According to a new study completed at Duke University by Kathleen Hayden, PhD, exposure to pesticides may increase the risk of dementia by as much as 70%.

Dr. Hayden based her finding on data from the Cache County Study of Memory and Health, an ongoing study that began in 1995 and includes over 5000 subjects. The population used for this study was especially relevant because the subjects live in a rural area with lots of agriculture, including the cultivation of wheat, soybeans, apples, corn and hay. Dr. Hayden’s study assessed the risk of dementia and Alzheimer’s disease in 4012 of these subjects, all of which were free of dementia when the study began. Her analysis found consistent significant relationships between new-onset dementia and exposure to organochlorine and organophosphate pesticides. In addition, any exposure to pesticide was associated with a 56% increase in the risk of dementia and Alzheimer’s disease.

“Pesticide exposure has increased drastically over the last 50 years and there are now over 18,000 pesticides licensed for use in the United States by the Environmental Protection Agency and over 2 million pounds are applied to our crops, parks, homes and forests,” stated Dr. Hayden who also said, ” exposure to pesticides may have long term damaging effects on the nervous system and contribute to the development of Alzheimer’s disease or other dementias.”  This statement is sensible, since most pesticides are designed to attack or disrupt the nervous system of insects.

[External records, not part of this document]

(** C13. Handlers follow their gates.  Accepting an employee task succeeds exactly when its
    gate is open and it does not wait to be resumed, and then sets its status and version
    and announces both; otherwise the command fails and changes nothing.  Completing a
    department or a company task whose gate is closed, or that waits, fails and changes
    nothing; otherwise it changes the task, projects the outcome of its latest routed run
    and announces the change. *)
Theorem handlers_follow_gates :
  (∀ r et dt, et ∈ employee_tasks db → dt ∈ department_tasks db → parent_of et dt = true →
     ae_task_id r = TS.et_id et → ae_company_id r = TS.et_company_id et →
     ((TS.et_resume_state et ≠ None ∨ ¬ employee_ready db et dt) ∧
        ∃ e, accept_employee_task env r db = (Err e, db)) ∨
     (TS.et_resume_state et = None ∧ employee_ready db et dt ∧
        accept_employee_task env r db =
        (Ok (employee_changed env (TS.et_id et) (TS.et_company_id et) (TS.et_version et + 1) (TS.et_status et) "accepted" [
           ("company_id", JStr (TS.et_company_id et)); ("aggregate_id", JStr (TS.et_id et));
           ("version", JInt (TS.et_version et + 1)); ("to_state", JStr "accepted"); ("task_id", JStr (TS.et_id et))]),
         with_employee (TS.et_id et) (TS.et_company_id et) (set_employee "accepted" None) db))) ∧
  (∀ r dt, dt ∈ department_tasks db → cd_task_id r = TS.dt_id dt → cd_company_id r = TS.dt_company_id dt →
     ((TS.dt_resume_state dt ≠ None ∨ ¬ department_ready db dt) ∧
        ∃ e, complete_department_task env now r db = (Err e, db)) ∨
     (TS.dt_resume_state dt = None ∧ department_ready db dt ∧
        complete_department_task env now r db =
        (_project_task_outcome now (TS.dt_company_id dt) (TS.dt_id dt)
           (λ ar, sql_eq (RV.rn_department_task_id ar) (Some (TS.dt_id dt)));;
         mret (task_changed env "department_task" (TS.dt_id dt) (TS.dt_company_id dt) (TS.dt_version dt + 1)
                 (TS.dt_status dt) "completed"))
          (with_department (TS.dt_id dt) (TS.dt_company_id dt) (set_department "completed") db))) ∧
  (∀ r ct, ct ∈ company_tasks db → cc_task_id r = TS.ct_id ct → cc_company_id r = TS.ct_company_id ct →
     ((TS.ct_resume_state ct ≠ None ∨ ¬ company_ready db ct) ∧
        ∃ e, complete_company_task env now r db = (Err e, db)) ∨
     (TS.ct_resume_state ct = None ∧ company_ready db ct ∧
        complete_company_task env now r db =
        (_project_task_outcome now (TS.ct_company_id ct) (TS.ct_id ct)
           (λ ar, RV.rn_company_task_id ar =? TS.ct_id ct);;
         mret (task_changed env "company_task" (TS.ct_id ct) (TS.ct_company_id ct) (TS.ct_version ct + 1)
                 (TS.ct_status ct) "completed"))
          (with_company (TS.ct_id ct) (TS.ct_company_id ct) (set_company "completed") db))).
Proof.
  split; [|split].
  - intros r et dt Het Hdt Hp Ht Hc. rewrite accept_run by done. unfold accepting.
    rewrite Ht, Hc, find_employee by done. pose proof (employee_gate_iff db et dt Hok Het Hdt Hp) as Hg.
    destruct (blocked _) eqn:Hb; [apply blocked_iff in Hb|apply blocked_nil in Hb].
    + left. split; [right; tauto|eauto].
    + destruct (_ =?o None) eqn:Hr; [right|left].
      * apply is_none_iff in Hr. tauto.
      * split; [left; by rewrite <-is_none_iff, Hr|eauto].
  - intros r dt Hdt Ht Hc. rewrite complete_department_run by done. unfold completing_department.
    rewrite Ht, Hc, find_department by done. pose proof (department_gate_iff db dt Hok Hdt) as Hg.
    destruct (blocked _) eqn:Hb; [apply blocked_iff in Hb|apply blocked_nil in Hb].
    + left. split; [right; tauto|eauto].
    + destruct (_ =?o None) eqn:Hr; [right|left].
      * apply is_none_iff in Hr. tauto.
      * split; [left; by rewrite <-is_none_iff, Hr|eauto].
  - intros r ct Hct Ht Hc. rewrite complete_company_run by done. unfold completing_company.
    rewrite Ht, Hc, find_company by done. pose proof (company_gate_iff db ct Hok Hct) as Hg.
    destruct (blocked _) eqn:Hb; [apply blocked_iff in Hb|apply blocked_nil in Hb].
    + left. split; [right; tauto|eauto].
    + destruct (_ =?o None) eqn:Hr; [right|left].
      * apply is_none_iff in Hr. tauto.
      * split; [left; by rewrite <-is_none_iff, Hr|eauto].
Qed.
End Follow.

Section StartSubmit.
Context (db : DB) (et : TS.EmployeeTask).
Hypotheses (Hok : tasks_ok db) (Het : et ∈ employee_tasks db).

Lemma find_changed db' status u : List.find (the_employee_task (TS.et_id et) (TS.et_company_id et)) (employee_tasks db') =
    Some et →
  List.find (the_employee_task (TS.et_id et) (TS.et_company_id et))
    (employee_tasks (with_employee (TS.et_id et) (TS.et_company_id et) (set_employee status u) db')) =
  Some (set_employee status u et).
Proof. intros Hf. apply (find_updated (R := TS.EmployeeTask) _ _ _ _ Hf). done. Qed.

(** The task after a command. *)
Definition moved (status now : string) (t : TS.EmployeeTask) (d : DB) : DB :=
  with_employee (TS.et_id t) (TS.et_company_id t) (set_employee status (Some now)) d.

Definition nothing_new (status : string) : CommandResult :=
  {| response := id_status (TS.et_id et) status; events := []; outbox := [] |}.

(** An employee task is started and submitted once.  From assigned or ready, the start
    at its version makes it running, and every later start, at any version, answers the
    same, without an event, and changes nothing; it is submitted only once it runs, at the
    version the start has left, and every later submission again answers without changing
    anything, while starting it is then a conflict. *)
Lemma start_submit_once rs su env1 env2 env3 :
  TS.et_status et ∈ ["assigned"; "ready"] →
  ss_task_id rs = TS.et_id et → ss_company_id rs = TS.et_company_id et → ss_expected_version rs = TS.et_version et →
  se_task_id su = TS.et_id et → se_company_id su = TS.et_company_id et → se_expected_version su = (TS.et_version et + 1)%Z →
  let db1 := moved "running" (now_ms env1) et db in
  let db2 := moved "submitted" (now_ms env2) et db1 in
  start_employee_task env1 rs db =
    (Ok (employee_changed env1 (TS.et_id et) (TS.et_company_id et) (TS.et_version et + 1) (TS.et_status et) "running" []), db1) ∧
  submit_employee_task env2 su db = (Err (ValueError "OPTIMISTIC_LOCK_CONFLICT"), db) ∧
  start_employee_task env3 rs db1 = (Ok (nothing_new "running"), db1) ∧
  submit_employee_task env2 su db1 =
    (Ok (employee_changed env2 (TS.et_id et) (TS.et_company_id et) (TS.et_version et + 2) "running" "submitted" []), db2) ∧
  submit_employee_task env3 su db2 = (Ok (nothing_new "submitted"), db2) ∧
  start_employee_task env3 rs db2 = (Err (ValueError "OPTIMISTIC_LOCK_CONFLICT"), db2).
Proof.
  intros Hst H1 H2 H3 H4 H5 H6 db1 db2. pose proof (find_employee db et Hok Het) as Hf0.
  pose proof (found_employee _ _ _ Hok _ Hf0) as (_ & _ & _ & Hrow).
  assert (TS.et_resume_state et = None) as Hr.
  { apply is_none_iff, no_resume; [done|]. by elem_cases Hst; rewrite Hst. }
  assert (tasks_ok db1) as Hok1 by (apply with_employee_ok; [done..|set_solver]).
  pose proof (find_changed db "running" (Some (now_ms env1)) Hf0) as Hf1. fold (moved "running" (now_ms env1) et db) db1 in Hf1.
  set (et1 := set_employee "running" (Some (now_ms env1)) et) in *.
  assert (et1 ∈ employee_tasks db1) as Het1 by (eapply (found_employee _ _ _ Hok1), Hf1).
  assert (List.find (the_employee_task (TS.et_id et) (TS.et_company_id et)) (employee_tasks db2) =
    Some (set_employee "submitted" (Some (now_ms env2)) et1)) as Hf2
    by (apply (find_updated (R := TS.EmployeeTask) _ _ _ _ Hf1); done).
  assert (tasks_ok db2) as Hok2 by (apply (with_employee_ok db1 et1); [done..|set_solver]).
  rewrite !start_run, !submit_run by done. unfold starting, submitting.
  rewrite H1, H2, H3, H4, H5, H6, Hf0, Hf1, Hf2. cbn [et1 set_employee TS.et_status TS.et_version].
  rewrite !Z.eqb_refl. replace (TS.et_version et + 1 + 1)%Z with (TS.et_version et + 2)%Z by lia.
  by elem_cases Hst; rewrite Hst.
Qed.
End StartSubmit.

(** ** The handlers on a small database *)

Module Demo.
Import WorkStore.Demo.
Definition env : Ambient := ReviewHandlers.Demo.env "z".
Definition ready : DB := db all_artifacts "submitted" "executing" "executing".
Definition accept : AcceptEmployeeTask := {| ae_company_id := "co"; ae_task_id := "et"; ae_expected_version := 1 |}.
Definition finish_department : CompleteDepartmentTask :=
  {| cd_company_id := "co"; cd_task_id := "dt"; cd_expected_version := 1 |}.
Definition finish_company : CompleteCompanyTask :=
  {| cc_company_id := "co"; cc_task_id := "ct"; cc_expected_version := 1 |}.
Definition statuses (d : DB) : list string :=
  map TS.et_status (employee_tasks d) ++ map TS.dt_status (department_tasks d) ++ map TS.ct_status (company_tasks d).
End Demo.

Lemma handlers_follow_gates_witness :
  Demo.statuses (accept_employee_task Demo.env Demo.accept Demo.ready).2 = ["accepted"; "executing"; "executing"] ∧
  (TS.et_resume_state (WorkStore.Demo.employee_task "submitted") = None ∧
   employee_ready Demo.ready (WorkStore.Demo.employee_task "submitted") (WorkStore.Demo.department_task "executing")).
Proof.
  split; [by vm_compute|].
  destruct (handlers_follow_gates Demo.env "now" Demo.ready) as [H _]; [by apply WorkStore.Demo.db_ok|].
  destruct (H Demo.accept (WorkStore.Demo.employee_task "submitted") (WorkStore.Demo.department_task "executing"))
    as [(_ & e & He)|(Hr & Hready & _)]; [by left|by left|done..| |done].
  by vm_compute in He.
Defined.

(** Bottom up the tasks end; in any other order the gates stay closed. *)
Lemma ended_below_completed_witness :
  let bottom_up := run_ops "now" [(Demo.env, Accept Demo.accept);
    (Demo.env, CompleteDepartment Demo.finish_department); (Demo.env, CompleteCompany Demo.finish_company)] Demo.ready in
  let top_down := run_ops "now" [(Demo.env, CompleteCompany Demo.finish_company);
    (Demo.env, CompleteDepartment Demo.finish_department); (Demo.env, Accept Demo.accept)] Demo.ready in
  Demo.statuses bottom_up = ["accepted"; "completed"; "completed"] ∧
  Demo.statuses top_down = ["accepted"; "executing"; "executing"] ∧
  tree_ok bottom_up.
Proof.
  intros bottom_up top_down. split_and!; [by vm_compute..|].
  apply ended_below_completed; [by apply WorkStore.Demo.db_ok|].
  split; [intros ? ? ->%list_elem_of_singleton|intros ? ? ->%list_elem_of_singleton]; done.
Defined.

Lemma start_submit_once_witness :
  let db := WorkStore.Demo.db [] "ready" "executing" "executing" in
  let start := {| ss_company_id := "co"; ss_task_id := "et"; ss_expected_version := 1 |} in
  let db1 := (start_employee_task Demo.env start db).2 in
  Demo.statuses db1 = ["running"; "executing"; "executing"] ∧
  start_employee_task Demo.env start db1 = (Ok (nothing_new (WorkStore.Demo.employee_task "ready") "running"), db1).
Proof.
  intros db start db1. split; [by vm_compute|].
  apply (start_submit_once db (WorkStore.Demo.employee_task "ready") (WorkStore.Demo.db_ok [] "ready" "executing" "executing" eq_refl eq_refl eq_refl)
    (proj2 (list_elem_of_singleton _ _) eq_refl) start
    {| se_company_id := "co"; se_task_id := "et"; se_run_id := "r"; se_expected_version := 2 |}
    Demo.env Demo.env Demo.env); [set_solver|done..].
Defined.

(** A task that was cancelled is accepted, whatever version the caller expects. *)
Example cancelled_task_accepted :
  let '(r, db) := accept_employee_task Demo.env {| ae_company_id := "co"; ae_task_id := "et"; ae_expected_version := 7 |}
    (WorkStore.Demo.db WorkStore.Demo.all_artifacts "cancelled" "completed" "completed") in
  (∃ out, r = Ok out) ∧ Demo.statuses db = ["accepted"; "completed"; "completed"].
Proof. vm_compute. split; [by eexists|done]. Qed.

There is something you can do to curb the use of dangerous pesticides. Let government, industry and homeowner’s associations know that you do not want your family exposed to toxic chemicals in the environment or through your foods. You can help by purchasing local organic produce that is grown without pesticides or fertilizers and avoiding conventionally grown items. Studies have also shown that foods grown without chemical pesticides or fertilizers are more nutritious and provide vitamins and minerals in much higher levels. You can also use natural pesticides in your garden, or switch to native landscaping that does not require to the use of chemical pesticides and fertilizers. The more you do to discourage dangerous practices, the safer we can make our environment!